=== Goal of the exercise ===
For the listing below, return the line containing "split; [unfold bt_wf|]; by_compute.", the line containing "exact (eq_trans (getBlocksInWindow_correct", and all lines in between, exactly as written and nothing else.

=== Exercise material ===
(* ===== verification/BlockTimestampTracker.v ===== *)
(** * BlockTimestampTracker

    The persistent index from block timestamps to block numbers
    (src/src/storage/BlockTimestampTracker.h and .cpp): the entry type with its
    comparator and successor, insertion, and the time-window query. *)

From S2P Require Import Prelude Excessive.

Record block_timestamp_entry_t := Entry { timestamp : Z; blockNumber : Z }.

#[global] Instance entry_eq_dec : EqDecision block_timestamp_entry_t.
Proof. solve_decision. Defined.

Definition compare (a b : block_timestamp_entry_t) : Z :=
  if timestamp a <? timestamp b then -1
  else if timestamp b <? timestamp a then 1
  else if blockNumber a <? blockNumber b then -1
  else if blockNumber b <? blockNumber a then 1
  else 0.

Definition successor (s : block_timestamp_entry_t) : block_timestamp_entry_t :=
  if negb (blockNumber s =? U64_MAX) then Entry (timestamp s) (u64 (blockNumber s + 1))
  else
    let s := Entry (timestamp s) 0 in
    if negb (timestamp s =? U64_MAX) then Entry (u64 (timestamp s + 1)) (blockNumber s)
    else s.

(** An entry of [uint64_t] fields; the tracker only ever holds block numbers below the
    largest one. *)
Definition entry_ok (e : block_timestamp_entry_t) : Prop :=
  in_u64 (timestamp e) /\ 0 <= blockNumber e < U64_MAX.

#[global] Instance entry_ok_dec e : Decision (entry_ok e).
Proof. unfold entry_ok. apply _. Defined.

#[global] Instance compare_Comparator : Comparator compare.
Proof.
  split; unfold compare; intros;
    repeat match goal with
    | |- context [?x <? ?y] => destruct (Z.ltb_spec x y)
    | H : context [?x <? ?y] |- _ => destruct (Z.ltb_spec x y)
    end; lia.
Qed.

Lemma compare_eq_0 a b : compare a b = 0 <-> a = b.
Proof.
  unfold compare. split.
  - destruct a as [ta na], b as [tb nb]; cbn.
    destruct (Z.ltb_spec ta tb), (Z.ltb_spec tb ta), (Z.ltb_spec na nb), (Z.ltb_spec nb na);
      try lia; intros _; f_equal; lia.
  - intros ->. by rewrite !Z.ltb_irrefl.
Qed.

(** [successor] is the immediate successor in the comparator's order. *)
Lemma successor_spec e x : entry_ok e -> entry_ok x ->
  0 <= compare x (successor e) <-> 0 < compare x e.
Proof.
  intros [Ht Hn] [Hxt Hxn]. unfold successor.
  destruct (Z.eqb_spec (blockNumber e) U64_MAX); [lia|]. cbn.
  unfold compare; cbn. rewrite (u64_small (blockNumber e + 1)) by word.
  repeat match goal with |- context [?x <? ?y] => destruct (Z.ltb_spec x y) end; lia.
Qed.

Section Tracker.
Context {T : Type} `{!BTree block_timestamp_entry_t T}.

Record tracker := Tracker { index : T }.

(** The constructor opens the file and the tree stored in it. *)
Definition openTracker (file : T) : tracker := {| index := file |}.

Definition addBlock (tr : tracker) (timestamp blockNumber : Z) : tracker :=
  let entry := Entry timestamp blockNumber in
  {| index := bt_insert (index tr) entry |}.

Fixpoint getBlocksInWindow_loop (fuel : nat) (ix : T) (endMillis : Z)
    (cursor : block_timestamp_entry_t) (results : list Z) : outcome (list Z) :=
  match fuel with
  | O => NoFuel
  | S fuel =>
      match bt_findNext ix cursor with
      | None => Ret results
      | Some cursor =>
          if endMillis <? timestamp cursor then Ret results
          else getBlocksInWindow_loop fuel ix endMillis (successor cursor)
                 (results ++ [blockNumber cursor])
      end
  end.

Definition getBlocksInWindow (fuel : nat) (tr : tracker) (startMillis endMillis : Z) : outcome (list Z) :=
  getBlocksInWindow_loop fuel (index tr) endMillis (Entry startMillis 0) [].

(** The representation invariant: an ordered tree of well-formed entries. *)
Definition tracker_ok (tr : tracker) : Prop :=
  bt_wf compare (index tr) /\ Forall entry_ok (bt_elems (index tr)).

Definition entries (tr : tracker) : list block_timestamp_entry_t := bt_elems (index tr).

Lemma loop_scan fuel ix endMillis cursor results :
  getBlocksInWindow_loop fuel ix endMillis cursor results =
    (fun l => results ++ map blockNumber l) <$>
      scan fuel ix (fun e => endMillis <? timestamp e) successor cursor.
Proof.
  revert cursor results. induction fuel as [|fuel IH]; intros; [done|]. simpl.
  destruct (bt_findNext ix cursor) as [e|]; [|by cbn; rewrite app_nil_r].
  destruct (endMillis <? timestamp e); [by cbn; rewrite app_nil_r|].
  rewrite IH. destruct (scan fuel _ _ _ _); cbn; [|done..].
  by rewrite <- app_assoc.
Qed.

Context `{!BTreeLaws compare}.

Lemma getBlocksInWindow_elems fuel tr startMillis endMillis :
  tracker_ok tr -> in_u64 startMillis -> (length (entries tr) < fuel)%nat ->
  getBlocksInWindow fuel tr startMillis endMillis =
    Ret (map blockNumber (filter (fun e => startMillis <= timestamp e <= endMillis) (entries tr))).
Proof.
  intros [Hwf Hok] Hst Hfuel. rewrite Forall_forall in Hok. unfold getBlocksInWindow.
  rewrite loop_scan, (scan_filter compare); [| done | | | done].
  - cbn. do 2 f_equal. apply filter_ext_in. intros x Hx. specialize (Hok x Hx) as [Ht Hn].
    unfold compare; cbn. rewrite Z.ltb_ge.
    repeat match goal with |- context [?x <? ?y] => destruct (Z.ltb_spec x y) end; lia.
  - intros e x He Hx _. apply successor_spec; auto.
  - intros a b Hab. rewrite !Z.ltb_lt. unfold compare in Hab.
    destruct (Z.ltb_spec (timestamp a) (timestamp b)), (Z.ltb_spec (timestamp b) (timestamp a)); lia.
Qed.

Lemma addBlock_elems tr ts bn :
  tracker_ok tr -> entry_ok (Entry ts bn) -> Entry ts bn ∉ entries tr ->
  tracker_ok (addBlock tr ts bn) /\ entries (addBlock tr ts bn) ≡ₚ Entry ts bn :: entries tr.
Proof.
  intros [Hwf Hok] He Hne.
  destruct (bt_insert_law (cmp:=compare) (index tr) (Entry ts bn)) as [Hwf' Hp]; [done| |].
  { intros x Hx Hc. apply compare_eq_0 in Hc as ->. done. }
  split; [|done]. split; [done|]. cbn. rewrite Hp. by constructor.
Qed.

(** The time-window query of the tracker ends and returns exactly the numbers of the
    blocks whose timestamp lies in the closed window, in (timestamp, number) order. *)
Theorem getBlocksInWindow_correct fuel tr startMillis endMillis :
  tracker_ok tr -> in_u64 startMillis -> (length (entries tr) < fuel)%nat ->
  getBlocksInWindow fuel tr startMillis endMillis =
    Ret (map blockNumber (filter (fun e => startMillis <= timestamp e <= endMillis) (entries tr))).
Proof. apply getBlocksInWindow_elems. Qed.

(** Recording a block keeps the tracker well-formed and changes every window query by
    exactly that block: it appears in the windows that contain its timestamp, once, and
    in no other. *)
Theorem addBlock_window fuel tr ts bn startMillis endMillis :
  tracker_ok tr -> entry_ok (Entry ts bn) -> Entry ts bn ∉ entries tr ->
  in_u64 startMillis -> (S (length (entries tr)) < fuel)%nat ->
  tracker_ok (addBlock tr ts bn) /\
  exists old new,
    getBlocksInWindow fuel tr startMillis endMillis = Ret old /\
    getBlocksInWindow fuel (addBlock tr ts bn) startMillis endMillis = Ret new /\
    new ≡ₚ if decide (startMillis <= ts <= endMillis) then bn :: old else old.
Proof.
  intros Hok He Hne Hst Hfuel. destruct (addBlock_elems tr ts bn) as [Hok' Hp]; try done.
  split; [done|]. eexists _, _. split; [|split].
  - apply getBlocksInWindow_elems; [done..|lia].
  - apply getBlocksInWindow_elems; [done..|]. by rewrite Hp.
  - rewrite Hp, filter_cons. cbn. by case_decide.
Qed.
End Tracker.
Arguments tracker T : clear implicits.

#[local] Existing Instance sl_BTree.
#[local] Instance tracker_BTree : BTree block_timestamp_entry_t (list block_timestamp_entry_t) := sl_BTree compare.
#[local] Instance tracker_BTreeLaws : BTreeLaws compare := sl_BTreeLaws compare.

(** The blocks of the tracker's unit test: two of them share a timestamp. *)
Definition sample : tracker (list block_timestamp_entry_t) :=
  foldl (fun tr e => addBlock tr (timestamp e) (blockNumber e)) (openTracker [])
    [Entry 1000 0; Entry 2000 1; Entry 3000 2; Entry 3000 3; Entry 4000 4].

Lemma sample_ok : tracker_ok sample.
Proof.
  split; [unfold bt_wf|]; by_compute.
Qed.

Lemma getBlocksInWindow_correct_witness :
  getBlocksInWindow 9 sample 1500 3500 = Ret [1; 2; 3].
Proof.
  exact (eq_trans (getBlocksInWindow_correct 9 sample 1500 3500 sample_ok
    ltac:(word) ltac:(vm_compute; lia)) eq_refl).
Defined.

Lemma addBlock_window_witness :
  tracker_ok (addBlock sample 3200 5) /\
  exists old new,
    getBlocksInWindow 9 sample 1500 3500 = Ret old /\
    getBlocksInWindow 9 (addBlock sample 3200 5) 1500 3500 = Ret new /\
    new ≡ₚ if decide (1500 <= 3200 <= 3500) then 5 :: old else old.
Proof.
  apply (addBlock_window 9 sample 3200 5 1500 3500 sample_ok).
  - by_compute.
  - by_compute.
  - by_compute.
  - vm_compute. lia.
Defined.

=== Result of the exercise ===
  split; [unfold bt_wf|]; by_compute.
Qed.

Lemma getBlocksInWindow_correct_witness :
  getBlocksInWindow 9 sample 1500 3500 = Ret [1; 2; 3].
Proof.
  exact (eq_trans (getBlocksInWindow_correct 9 sample 1500 3500 sample_ok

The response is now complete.